The article by Malyarenko et al. concerns the isolation and structural elucidation of four new conjugates, esters of polyhydroxysteroids with long-chain fatty acids from the deep-water Far Eastern starfish Ceramaster patagonicus. The structures of the conjugates were elucidated by NMR and ESIMS and all necessary chemical transformations. Very unusual isolated natural products contain 5α-cholestane-3β,6β,15α,16β,26-pentahydroxysteroidal core and differ from each other in terms of the following fatty acid residues: 5′Z,11′Z-octadecadienoic, 11′Z-octadecenoic, 5′Z,11′Z-eicosadienoic, and 7′Z-eicosenoic acids. Only one similar steroid conjugate with a fatty acid was previously isolated from starfish. The action against cancer cells has been studied. Most of the conjugates are moderately cytotoxic, and one conjugate suppressed colony formation and migration of human breast cancer MDA-MB-231 cells and colorectal carcinoma HCT 116 cells [20].

Another article on steroids concerns the use of free sterols as food markers for deep sea sponges, cnidarians, mollusks, crustaceans, and echinoderms. The authors selected echinoids as their model object because the composition of free sterols in sea cucumber and starfish is deviated by their own cytotoxins and dietary sterols significantly transformed by these classes of echinoderms.
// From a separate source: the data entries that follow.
Lemma address_of_program hrp prog s :
  network_hrp hrp -> zlen prog <= MaxInt32 ->
  getAddressFromControlProgram hrp prog = AOk s /\ s <> []
  <-> exists h, program_size h /\ P2WPKHProgram h = Done prog /\ EncodeAddress (address_of hrp h) = AOk s.
Proof.
  intros Hn Hl. destruct (IsP2WScript_iff prog Hl) as [H20 H32]. unfold getAddressFromControlProgram.
  assert (Hhash : forall h, program_size h -> P2WPKHProgram h = Done prog -> GetHashFromStandardProg prog = Done h)
    by (intros h Hh Hp; apply (witness_program_roundtrip h prog); [unfold program_size in Hh; lia|by left]).
  assert (Hb : forall h, program_size h -> (if zlen h =? 20 then buildP2PKHAddress hrp h else buildP2SHAddress hrp h) = EncodeAddress (address_of hrp h)).
  { intros h Hh. unfold buildP2PKHAddress, buildP2SHAddress, NewAddressWitnessPubKeyHash, NewAddressWitnessScriptHash, newAddressWitnessPubKeyHash, newAddressWitnessScriptHash, address_of. rewrite !ToLower_network by done.
    by destruct Hh as [-> | ->]. }
  split.
  - intros [Hs Hne]. destruct (IsP2WPKHScript prog) eqn:E20.
    + destruct (proj1 H20 eq_refl) as (h & Hh & Hp). assert (Hsz : program_size h) by (by left). rewrite (Hhash h Hsz Hp) in Hs. cbn [of_outcome] in Hs.
      exists h. split_and!; [done|done|]. by rewrite <- Hb, Hh.
    + destruct (IsP2WSHScript prog) eqn:E32; [|by injection Hs as <-]. destruct (proj1 H32 eq_refl) as (h & Hh & Hp). assert (Hsz : program_size h) by (by right).
      rewrite (proj2 (witness_program h)) in Hp. rewrite (Hhash h Hsz Hp) in Hs. cbn [of_outcome] in Hs. exists h. split_and!; [done|done|]. by rewrite <- Hb, Hh.
  - intros (h & Hh & Hp & He). destruct (encode_program hrp h Hn Hh) as (d5 & s' & _ & _ & _ & Hne & _ & Henc). apply EncodeAddress_of in Henc. rewrite He in Henc. injection Henc as <-.
    split; [|done]. rewrite (Hhash h Hh Hp). cbn [of_outcome]. rewrite <- (Hb h Hh) in He.
    assert (Hsize : forall n h', zlen h' = n -> program_size h' -> P2WPKHProgram h' = Done prog -> zlen h = n).
    { intros n h' Hn' Hh' Hp'. rewrite (Hhash h' Hh' Hp') in Hhash. specialize (Hhash h Hh Hp). by injection Hhash as <-. }
    destruct (IsP2WPKHScript prog) eqn:E20.
    + destruct (proj1 H20 eq_refl) as (h' & Hh' & Hp'). rewrite (Hsize 20 h' Hh' (or_introl Hh') Hp') in He. exact He.
    + destruct Hh as [Hh|Hh]; [exfalso; assert (false = true) by (apply H20; by exists h); done|]. rewrite Hh in He.
      replace (IsP2WSHScript prog) with true; [exact He|]. symmetry. apply H32. exists h. by rewrite (proj2 (witness_program h)).
Qed.

(** C40.  Addresses and control programs of a network correspond one to one: the
    accounts read a program of at most 2^31 - 1 bytes out of a string exactly when
    the string, in lower or in upper case throughout, is the address the wallet
    writes for that program; and for every program that [IsP2WPKHScript] or
    [IsP2WSHScript] accepts the wallet writes an address. The human-readable part
    of the network has 2 to 30 printable characters in lower case. *)
Theorem address_iff_program hrp prog :
  network_hrp hrp -> zlen prog <= MaxInt32 ->
  (forall s, getProgramByAddress hrp s = AOk prog
     <-> (s = lower s \/ s = upper s) /\ lower s <> [] /\ getAddressFromControlProgram hrp prog = AOk (lower s))
  /\ (IsP2WPKHScript prog || IsP2WSHScript prog = true ->
      exists s, getAddressFromControlProgram hrp prog = AOk s /\ s <> [] /\ getProgramByAddress hrp s = AOk prog).
Proof.
  intros Hn Hl. split.
  - intros s. rewrite program_of_address by done. rewrite <- (address_of_program hrp prog (lower s) Hn Hl). tauto.
  - intros Hp. assert (exists h, program_size h /\ P2WPKHProgram h = Done prog) as (h & Hh & Hd).
    { destruct (IsP2WScript_iff prog Hl) as [H20 H32]. apply orb_true_iff in Hp as [(h & Hh & Hp)%H20|(h & Hh & Hp)%H32]; exists h; (split; [|done]); [by left|by right]. }
    destruct (encode_program hrp h Hn Hh) as (d5 & s & _ & _ & Hlow & _ & _ & Henc%EncodeAddress_of). exists s.
    destruct (proj2 (address_of_program hrp prog s Hn Hl)) as [Ha Hne]; [by exists h|]. split_and!; [done|done|].
    apply program_of_address; [done|]. split; [by left|]. exists h. by rewrite Hlow.
Qed.
End Spec.

(** The program of 20 zeros on the main network, and an address in upper case. *)
#[local] Instance LowerStrings : GoStrings := {| ToLower := lower; ToLower_ascii s _ := eq_refl |}.
#[local] Existing Instance ZUint256.
Definition mainnet_hrp : bytes := String.list_byte_of_string "bn".
Definition zeros_program : bytes := x00 :: x14 :: replicate 20 x00.
Definition zeros_address : bytes := String.list_byte_of_string "bn1qqqqqqqqqqqqqqqqqqqqqqqqqqqqqqqqq3kc3g2".

Lemma address_iff_program_witness :
  network_hrp mainnet_hrp /\ zlen zeros_program <= MaxInt32
  /\ getAddressFromControlProgram mainnet_hrp zeros_program = AOk zeros_address
  /\ getProgramByAddress mainnet_hrp zeros_address = AOk zeros_program
  /\ getProgramByAddress mainnet_hrp (upper zeros_address) = AOk zeros_program.
Proof.
  assert (Hn : network_hrp mainnet_hrp) by (split; [split; discriminate|repeat constructor]).
  assert (Hl : zlen zeros_program <= MaxInt32) by discriminate.
  assert (Ha : getAddressFromControlProgram mainnet_hrp zeros_program = AOk zeros_address) by (vm_compute; reflexivity).
  split; [exact Hn|]. split; [exact Hl|]. split; [exact Ha|]. destruct (address_iff_program mainnet_hrp zeros_program Hn Hl) as [H1 _].
  split; apply H1; (split; [|split; [discriminate|exact Ha]]); [left|right]; vm_compute; reflexivity.
Defined.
The identification of sterols was carried out using the GC–MS method. The authors compared the sterol composition of the representatives of three different phyla, namely, Porifera, Cnidaria, and Echinodermata, collected from a deep- and cold-water region on the one hand, and from a shallow tropical area on the other. They found that shallow tropical sponges and cnidarians had plant and zooxanthellae sterols in their tissues, while their deep-sea counterparts displayed phytoplankton and zooplankton sterols. In contrast, echinoids, a class of echinoderms, the most complex phylum along with hemichordates and chordates (deuterostomes), did not show significant differences in their sterol profiles, suggesting that cholesterol synthesis is present in deuterostomes other than protostomes [21].

The final article covers the polymeric metabolites of echinoderms, namely fucosylated chondroitin sulfates (FCSs), PC and HH isolated from the sea cucumbers Paracaudina chilensis and Holothuria hilla, respectively. The structural characterization of these polysaccharides was performed by chemical transformations and using advanced NMR spectroscopic methods. Both polysaccharides contain a chondroitin core [→3)-β-D-GalNAc (N-acethyl galactosamine)-(1→4)-β-D-GlcA (glucuronic acid)-(1→]_n, bearing sulfated fucosyl branches at O-3 of every GlcA residue in the chain. These fucosyl residues were different in terms of their character of sulfation: PC contained Fuc2S4S and Fuc4S in a ratio of 2:1, whereas HH possessed Fuc2S4S, Fuc3S4S, and Fuc4S in a ratio of 1.5:1:1. It was also observed that some GalNAc residues in HH contain an unusual disaccharide branch of Fuc4S-(1→2)-Fuc3S4S-(1→ at O-6. Sulfated GalNAc4S6S and GalNAc4S units were found in a ratio of 3:2 for PC and 2:1 for HH, respectively. The polysaccharides revealed significant anticoagulant activity in a clotting time assay, which was caused by the ability of these FCSs to induce the inhibition of thrombin and factor Xa in the presence of anti-thrombin III (ATIII) and with the direct inhibition of thrombin in the absence of any cofactors [22].

The materials published in the Special Issue reflect the real diversity of echinoderm metabolites and cover most of their specific classes and biomedical potential as antioxidant, antiviral, anticancer, and even anticoagulant preparations.